The issue of illegal immigration is prominently discussed on his website, and in many ways, the topic is unavoidable.
But for someone who often jumps on opportunities to talk about the need to secure the U.S.-Mexico border and for strict enforcement of laws, he hasn’t exactly been banging the drum on this topic.
Pearce did not return several phone calls from the Arizona Capitol Times seeking comment for this article.

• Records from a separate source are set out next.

(** C37: HMAC is RFC 2104 over the hash functions of FIPS 180-4, for keys of less than
    2{^29} bytes, texts that with the block of the key have less than 2{^29} bytes, and
    codes that are not longer than the digest.  For such a key (shorter than a block, a
    block, longer and so hashed), [hmac_final] after [hmac_init] and any sequence of
    calls of [hmac_update] writes the first [mac_size] bytes of
    [H(K ^ opad || H(K ^ ipad || text))] for the concatenation of the texts; after
    [hmac_reinit] the same context authenticates another text with the same key; and
    the one-shot function is the same code.  A longer code than the digest is read
    behind the array that holds it. *)
Theorem hmac_rfc2104 A S tmp c key ms ms' n n' :
  standard A S -> storage S tmp -> hmac_storage S c -> bytes key ->
  Forall (Forall (inw 8)) ms -> Forall (Forall (inw 8)) ms' ->
  Z.of_nat (length key) < 2 ^ 29 ->
  BLOCK_SIZE A + Z.of_nat (length (concat ms)) < 2 ^ 29 ->
  BLOCK_SIZE A + Z.of_nat (length (concat ms')) < 2 ^ 29 ->
  0 <= n <= DIGEST_SIZE A -> 0 <= n' <= DIGEST_SIZE A ->
  let mac text n := take (Z.to_nat n) (Rfc2104.hmac (Fips.hash S) (Fips.B S) key text) in
  (exists c1 c2,
     hmac_final A (hmac_feed A (hmac_init A tmp c key (Z.of_nat (length key))) ms) n = Some (c1, mac (concat ms) n) /\
     hmac_final A (hmac_feed A (hmac_reinit c1) ms') n' = Some (c2, mac (concat ms') n')) /\
  hmac A tmp c key (Z.of_nat (length key)) (concat ms) (Z.of_nat (length (concat ms))) n =
    Some (mac (concat ms) n) /\
  (forall c0 n0, DIGEST_SIZE A < n0 -> hmac_final A c0 n0 = None).
Proof.
  intros HS Ht Hc HK Hms Hms' Hs1 Hs2 Hs3 Hn Hn' mac. pose proof (standard_implements A S HS) as I.
  rewrite (i_block (S := S)) in *.
  assert (keyed S (hmac_init A tmp c key (Z.of_nat (length key))) key []) as Hk
    by (by apply (hmac_init_keyed A S)).
  assert (forall c ms n, keyed S c key [] -> Forall (Forall (inw 8)) ms ->
    Z.of_nat (Fips.B S) + Z.of_nat (length (concat ms)) < 2 ^ 29 -> 0 <= n <= DIGEST_SIZE A ->
    exists c', hmac_final A (hmac_feed A c ms) n = Some (c', mac (concat ms) n) /\
      keyed S (hmac_reinit c') key []) as E.
  { intros c0 ms0 n0 Hk0 Hms0 Hs0 Hn0. apply (hmac_final_keyed A S); [|lia].
    apply (hmac_feed_keyed A S ms0 c0 key []); [done|done|]. rewrite length_nil. lia. }
  split_and!.
  - destruct (E _ ms n Hk Hms Hs2 Hn) as (c1 & E1 & K1). destruct (E _ ms' n' K1 Hms' Hs3 Hn') as (c2 & E2 & _).
    by exists c1, c2.
  - destruct (E _ [concat ms] n Hk) as (c' & E3 & _); [|cbn [concat]; by rewrite app_nil_r|done|].
    { apply Forall_singleton. by apply Forall_concat. }
    cbn [concat] in E3. rewrite app_nil_r in E3. unfold hmac. cbn [hmac_feed fold_left] in E3. by rewrite E3.
  - intros c0 n0. apply hmac_final_overread.
Qed.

He has agreed to a few interviews, however. When he did, it seemed that the venues were carefully chosen.
He recently granted one, for example, to conservative radio host Roger Hedgecock, who gushed and called him an “inspiring American.”

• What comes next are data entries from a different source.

Lemma room_Some n l : length l = n -> room n (Some l).
Proof. by intros ? ? [= <-]. Qed.
Lemma room_None n : room n None.
Proof. done. Qed.

(** The side conditions on buffers and fields. *)
Ltac sizes :=
  lazymatch goal with
  | |- is_block 6 (Ts35206.f5 _ _ _) => apply AK_block
  | |- is_block 6 (Ts35206.f5star _ _ _) => apply AKstar_block
  | H : is_block ?n ?l |- is_block ?n ?l => exact H
  | |- room _ None => apply room_None
  | |- room _ (Some _) => apply room_Some; first [assumption | reflexivity | rewrite length_drop; lia]
  | |- _ => lia
  end.

Lemma milenage_generate_spec sqn amf o :
  is_block 6 sqn -> is_block 2 amf -> 8 <= v_res_len o ->
  length (v_autn o) = 16%nat -> length (v_ik o) = 16%nat -> length (v_ck o) = 16%nat ->
  length (v_ak o) = 6%nat ->
  milenage_generate opc amf K sqn rand o =
    mkVector (AUTN sqn amf) (Ts35206.f4 E OPc RAND) (Ts35206.f3 E OPc RAND) AK
      (put (v_res o) 0 (Ts35206.f2 E OPc RAND)) 8.
Proof.
  intros Hs Ha Hr L1 L2 L3 L4. unfold milenage_generate. rewrite decide_False by lia.
  rewrite milenage_f1_spec by sizes. rewrite decide_False by lia.
  rewrite milenage_f2345_spec by sizes.
  rewrite decide_False by lia. cbn [store filled fmap option_fmap option_map deref default v_ak v_autn v_ik v_ck v_res].
  unfold id. f_equal. pose proof (is_block_xor 6 _ _ Hs AK_block) as [_ Lx].
  rewrite xor_loop_6 by sizes.
  destruct Ha as [_ La].
  rewrite (get_all amf 2), (get_all _ 8) by (by rewrite ?La, ?length_f1).
  rewrite (put_next 6 _ amf (v_autn o) 6) by (rewrite ?La; lia). rewrite La.
  rewrite (put_next 8 _ _ (v_autn o) 8) by (rewrite ?length_app, ?La, ?length_f1; lia).
  rewrite length_f1, drop_ge, app_nil_r by lia. unfold AUTN. by rewrite <- (assoc_L (++)).
Qed.

(** The comparison of a received code [l] with a computed one. *)
Lemma mac_compare m l :
  is_block 8 m -> is_block 8 l -> memcmp m l 8 = 0 <-> l = m.
Proof.
  intros [Bm Lm] [Bl Ll]. destruct (memcmp_spec 8 m l) as [-> _]; [done|done|lia|lia|].
  by rewrite !take_ge by lia.
Qed.

Lemma f1_block x y : is_block 8 (Ts35206.f1 E OPc RAND x y).
Proof. split; [apply to_be_bytes|apply length_to_be]. Qed.
Lemma f1star_block x y : is_block 8 (Ts35206.f1star E OPc RAND x y).
Proof. split; [apply to_be_bytes|apply length_to_be]. Qed.

Lemma drop_block n m l : is_block (n + m) l -> is_block m (drop n l).
Proof. intros [Bl Ll]. split; [by apply Forall_drop|rewrite length_drop; lia]. Qed.
Lemma take_block n m l : is_block (n + m) l -> is_block n (take n l).
Proof. intros [Bl Ll]. split; [by apply Forall_take|rewrite length_take; lia]. Qed.
(* ===== verification/Misc.v ===== *)
(** [lib/core/src/misc.c]: hexadecimal text, big-endian integers, BCD digits,
    bounded string copy. *)

From Stdlib Require String.
From S2P Require Import Prelude.

Module Misc.

(** ** Definitions *)

(** The C library's classification of characters, in the C locale. *)
Definition c_isspace (c : Z) : bool := bool_decide (c = 32 \/ 9 <= c <= 13).
Definition c_isdigit (c : Z) : bool := bool_decide (48 <= c <= 57).
Definition c_islower (c : Z) : bool := bool_decide (97 <= c <= 122).

(** [hex] in [core_ascii_to_hex]. *)
Definition digit_value (c : Z) : Z :=
  if c_isdigit c then c - 48 else if c_islower c then c - 97 + 10 else c - 65 + 10.

(** The loop of [core_ascii_to_hex]: [j] bytes of [out] are complete, [k] digits
    have been read. *)
Fixpoint ascii_loop (inp : list Z) (j k : nat) (out : list Z) (out_len : nat) : list Z :=
  match inp with
  | [] => out
  | c :: inp =>
      if decide (j < out_len)%nat then
        if c_isspace c then ascii_loop inp j k out out_len
        else
          let hex := digit_value c in
          if Nat.even k then ascii_loop inp j (S k) (<[j := u8 (hex << 4)]> out) out_len
          else ascii_loop inp (S j) (S k) (<[j := u8 (rd out (Z.of_nat j) .| hex)]> out) out_len
      else out
  end.
Definition core_ascii_to_hex (inp out : list Z) (out_len : nat) : list Z :=
  ascii_loop inp 0 0 out out_len.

But his views were glaringly missing when Brewer this month appealed a federal court’s decision that upheld a lower court’s ruling to block major parts of SB1070.
Also last June, Pearce was invited to the oral arguments over a countersuit that Arizona filed against the federal government. He arrived with Brewer and sat with her in the front row of the courtroom.

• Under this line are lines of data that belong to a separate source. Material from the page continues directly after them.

(* ===== verification/NasMessage.v ===== *)
(** [lib/nas/nas_decoder.c] and [lib/nas/nas_encoder.c]: the steps that the
    functions for the messages are made of.  [NasDecoder] and [NasEncoder] hold the
    functions themselves, one for each message. *)

From stdpp Require Export strings.
From S2P Require Import Prelude Pkbuf NasIes.

Module NasMessage.
Import Pkbuf NasIes.

(** ** Messages *)

(** The structure of a message: the names of its fields and their sizes. *)
Definition struct : Type := list (string * nat).

(** A member of the union of a message, that is, a value of its structure. *)
Record body := mkBody { presencemask : Z; fields : gmap string ie }.

(** After [memset]. *)
Definition zero_fields (s : struct) : gmap string ie :=
  list_to_map (map (fun '(f, n) => (f, zero n)) s).
Definition zero_body (s : struct) : body := mkBody 0 (zero_fields s).

Definition set_field (m : body) (f : string) (v : ie) : body :=
  mkBody (presencemask m) (<[f := v]> (fields m)).
Definition set_present (m : body) (bit : Z) : body :=
  mkBody (presencemask m .| bit) (fields m).

(** [nas_message_t]: [emm.h] (two bytes) or [esm.h] (three), and the member of the
    union that the message type selects. *)
Record nas_message := mkMessage { hdr : list Z; nas : body }.

(** [nas_emm_header_t] and [nas_esm_header_t]. *)
Definition protocol_discriminator (h : list Z) : Z := rd h 0 .& 0xf.
Definition security_header_type (h : list Z) : Z := rd h 0 >> 4.
Definition emm_message_type (h : list Z) : Z := rd h 1.
Definition esm_message_type (h : list Z) : Z := rd h 2.

Definition NAS_HEADROOM : Z := 16.
Definition NAS_SECURITY_HEADER_FOR_SERVICE_REQUEST_MESSAGE : Z := 12.
Definition NAS_PROTOCOL_DISCRIMINATOR_ESM : Z := 0x2.
Definition NAS_PROTOCOL_DISCRIMINATOR_EMM : Z := 0x7.

(** ** Decoding *)

(** The function of a message: the bytes decoded or -1, the packet and the
    structure. *)
Definition message_decoder : Type := body -> buf -> option (Z * buf * body).

Definition decode_field (f : string) (d : decoder) : message_decoder := fun m b =>
  v ← fields m !! f;
  '(n, b, v) ← d v b;
  Some (n, b, set_field m f v).

(** The elements that are always there. *)
Fixpoint decode_mandatory (l : list (string * decoder)) (m : body) (b : buf) (decoded : Z)
  : option (Z * buf * body) :=
  match l with
  | [] => Some (decoded, b, m)
  | (f, d) :: l =>
      '(n, b, m) ← decode_field f d m b;
      if decide (n < 0) then Some (-1, b, m) else decode_mandatory l m b (decoded + n)
  end.

(** A case of the switch on the type of an element. *)
Record case := mkCase { c_type : Z; c_present : Z; c_field : string; c_decode : decoder }.

(** The loop on what is left of the packet.  Every iteration takes at least the
    octet of the type. *)
Fixpoint decode_optional (fuel : nat) (cases : list case) (m : body) (b : buf) (decoded : Z)
  : option (Z * buf * body) :=
  match fuel with
  | O => None
  | S fuel =>
      if decide (len (pk b) > 0) then
        src ← mload b (payload (pk b)) 1;
        let octet := rd src 0 in
        let type := if decide (0x80 <= octet) then octet .& 0xf0 else octet in
        let '(ok, b) := header b (-1) in
        if negb ok then Some (-1, b, m)
        else
          let decoded := decoded + 1 in
          match List.find (fun c => bool_decide (c_type c = type)) cases with
          | None => decode_optional fuel cases m b decoded
          | Some c =>
              '(n, b, m) ← decode_field (c_field c) (c_decode c) m b;
              if decide (n < 0) then Some (-1, b, m)
              else decode_optional fuel cases (set_present m (c_present c)) b (decoded + n)
          end
      else Some (decoded, b, m)
  end.

Definition decode_message (mandatory : list (string * decoder)) (cases : list case)
  : message_decoder := fun m b =>
  '(n, b, m) ← decode_mandatory mandatory m b 0;
  if decide (n < 0) then Some (-1, b, m)
  else decode_optional (S (Z.to_nat (len (pk b)))) cases m b n.

(** A message without optional elements. *)
Definition decode_fixed (mandatory : list (string * decoder)) : message_decoder := fun m b =>
  decode_mandatory mandatory m b 0.

(** A row of the switch on the message type: the member of the union, and the
    function called, if there is one. *)
Definition decode_switch : Type := list (Z * (struct * option message_decoder)).

Definition switch {A} (l : list (Z * A)) (type : Z) : option A :=
  snd <$> List.find (fun r => bool_decide (fst r = type)) l.

(** The end of both decoding functions: [size] is a [c_uint16_t], and so is
    [decoded]; [n] is what the function of the message returned. *)
Definition decode_out (h : list Z) (decoded : Z) (b : buf) (m : body)
  : option (bool * buf * nas_message) :=
  let '(ok, b) := header b (i16 decoded) in Some (ok, b, mkMessage h m).

Definition decode_call (h : list Z) (decoded : Z) (f : message_decoder) (s : struct) (b : buf)
  : option (bool * buf * nas_message) :=
  '(n, b, m) ← f (zero_body s) b;
  let size := u16 n in
  if decide (size >= 0) then decode_out h (u16 (decoded + size)) b m
  else Some (false, b, mkMessage h m).

(** The body of [nas_esm_decode], and of [nas_emm_decode] but for service requests:
    [size] is the size of the header and [message_type] a field of it. *)
Definition decode_by_type (message_type : list Z -> Z) (rows : decode_switch) (h : list Z) (b : buf)
  : option (bool * buf * nas_message) :=
  let decoded := Z.of_nat (length h) in
  match switch rows (message_type h) with
  | Some (s, Some f) => decode_call h decoded f s b
  | _ => decode_out h decoded b (zero_body [])
  end.

(** ** Encoding *)

Definition message_encoder : Type := buf -> body -> option (Z * buf * body).

Definition encode_field (f : string) (e : encoder) : message_encoder := fun b m =>
  v ← fields m !! f;
  '(n, b, v) ← e b v;
  Some (n, b, set_field m f v).

Fixpoint encode_mandatory (l : list (string * encoder)) (b : buf) (m : body) (encoded : Z)
  : option (Z * buf * body) :=
  match l with
  | [] => Some (encoded, b, m)
  | (f, e) :: l =>
      '(n, b, m) ← encode_field f e b m;
      if decide (n < 0) then Some (-1, b, m) else encode_mandatory l b m (encoded + n)
  end.

(** An element that is encoded when its bit is set; one of half an octet holds its
    type itself. *)
Record optional := mkOptional {
  o_present : Z; o_type : Z; o_field : string; o_encode : encoder; o_half : bool
}.

(** The assignment to the field [type], the high half of the octet. *)
Definition set_type (v : ie) (type : Z) : ie :=
  mkIe (<[0%nat := (rd (st v) 0 .& 0xf) .| ((type >> 4) << 4)]> (st v)) (buffer v).

(** An error ends the function with what has been encoded so far. *)
Fixpoint encode_optional (l : list optional) (b : buf) (m : body) (encoded : Z)
  : option (Z * buf * body) :=
  match l with
  | [] => Some (encoded, b, m)
  | o :: l =>
      if decide (presencemask m .& o_present o = 0) then encode_optional l b m encoded
      else if o_half o then
        v ← fields m !! o_field o;
        let m := set_field m (o_field o) (set_type v (o_type o)) in
        '(n, b, m) ← encode_field (o_field o) (o_encode o) b m;
        if decide (n < 0) then Some (encoded, b, m) else encode_optional l b m (encoded + n)
      else
        '(n, b) ← nas_encode_optional_type b (o_type o);
        if decide (n < 0) then Some (encoded, b, m)
        else
          let encoded := encoded + n in
          '(n, b, m) ← encode_field (o_field o) (o_encode o) b m;
          if decide (n < 0) then Some (encoded, b, m) else encode_optional l b m (encoded + n)
  end.

Definition encode_message (mandatory : list (string * encoder)) (options : list optional)
  : message_encoder := fun b m =>
  '(n, b, m) ← encode_mandatory mandatory b m 0;
  if decide (n < 0) then Some (-1, b, m) else encode_optional options b m n.

Definition encode_switch : Type := list (Z * option message_encoder).

(** The assignment to [pkbuf->len]. *)
Definition set_len (b : buf) (n : Z) : buf :=
  let p := pk b in
  mkBuf (mkPkbuf (next p) (clbuf p) (payload p) (tot_len p) (u16 n) (flags p)) (mem b).

(** The end of both encoding functions. *)
Definition encode_out (h : list Z) (encoded : Z) (b : buf) (m : body)
  : option (bool * option buf * nas_message) :=
  let '(ok, b) := header b (i16 encoded) in
  if negb ok then Some (false, Some b, mkMessage h m)
  else Some (true, Some (set_len b encoded), mkMessage h m).

Definition encode_call (h : list Z) (encoded : Z) (f : message_encoder) (b : buf) (m : body)
  : option (bool * option buf * nas_message) :=
  '(n, b, m) ← f b m;
  if decide (n >= 0) then encode_out h (encoded + n) b m
  else Some (false, Some b, mkMessage h m).

(** After the header has been written: the switch.  A type that it does not know
    frees the packet. *)
Definition encode_by_type (type : Z) (rows : encode_switch) (h : list Z) (b : buf) (m : body)
  : option (bool * option buf * nas_message) :=
  let encoded := Z.of_nat (length h) in
  match switch rows type with
  | None => Some (false, None, mkMessage h m)
  | Some None => encode_out h encoded b m
  | Some (Some f) => encode_call h encoded f b m
  end.

End NasMessage.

But when Brewer spoke with reporters in front of the courthouse afterward, Pearce was nowhere to be seen.
In contrast, he showed up in February when Brewer and Attorney General Tom Horne called the media to the federal courthouse to announce the countersuit. Pearce wasn’t invited or told in advance what the press conference was about, but he showed up anyway and spoke with media afterward.
That’s not at all.
Just a few days ago, Pearce passed on the opportunity to call out the Obama Administration after it announced a policy shift in handling deportation cases. The move could allow tens of thousands of illegal aliens who haven’t committed crimes, and aren’t considered to pose a public safety threat, to remain in this country.
Instead, it was Brewer who lashed out at the White House, describing the policy shift as tantamount to “backdoor amnesty for hundreds of thousands — if not millions — of illegal aliens.”
In June, however, Pearce let the Obama administration have it after U.S. Immigration and Customs Enforcement Director John Morton issued a memo giving agents wider discretion to decide who to detain or release on a bond, or whether to halt the removal of an illegal immigrant.
In a letter to supporters, Pearce claimed Obama was enacting “the nightmarish DREAM Act” and granting “amnesty to virtually all illegal aliens” via executive order.
But perhaps the biggest indication for Pearce’s message makeover can be glimpsed in the statement he submitted to the Secretary of State’s Office that would appear on the November ballot.
Under the law, an incumbent who faces a recall is allowed up to 200 words to defend himself.
He emphasized his fiscal conservatism, and his efforts to aid the state’s wobbly economy.
He devoted exactly two words to illegal immigration — “secure borders.” He didn’t mention SB1070 or the employer sanctions law.
— Arizona Capitol Times writer Jeremy Duda contributed to this article.